Exercise details: Please count the lines in the data below that mention the word "ranking", then give only the total.
◆ ◆ ◆ ◆
(** * Movie recommender: poster cache and similarity ranking

    A shallow embedding of [recommender.py]: the poster fetcher
    [fetch_poster] with its on-disk cache and fail markers, and the
    ranking function [recommend].

    Python code that touches the disk, the network or the clock is written
    in a state-and-exception monad over an explicit [World]; an uncaught
    Python exception is the outcome [Raise].  What the environment decides
    (which HTTP answer arrives, whether a file can be written) is an oracle
    in [Env].

    Scope of the model.
    - A movie identifier is what an integer catalog column holds: a Python
      [int], or [None] where the value is missing ([PyVal]).
    - Similarity scores are finite numbers, taken as rationals ([Q]); NaN is
      outside the model.
    - The catalog is a data frame: its row index, whose labels are integers
      or strings and need not be the positions 0..n-1, and the two columns
      the code reads, [title] and [movie_id], each possibly absent.
    - The similarity matrix is a sequence of rows: a list of lists, or a
      two-dimensional array.
    - The body of an HTTP answer is any JSON value, or no JSON at all; of a
      JSON value the model keeps what the code looks at.
    - Creating a marker file either happens or raises [OSError].  Writing a
      poster file either completes, or is refused when the file is opened
      (the disk is left as it was), or fails after the file was opened (the
      file is left with the bytes written so far); both failures raise
      [OSError].
    - [load_movies] and [load_similarity] are taken to have succeeded:
      their results are the arguments [movies] and [similarity] of
      [recommend]. *)

From Stdlib Require Import ZArith QArith Lqa List Sorted Lia Ascii String.
From Stdlib Require Import DecimalString DecimalZ DecimalPos.
From stdpp Require Import gmap strings list fin_maps relations sorting.
Close Scope Q_scope.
◆ ◆ ◆ ◆
Task solution: 2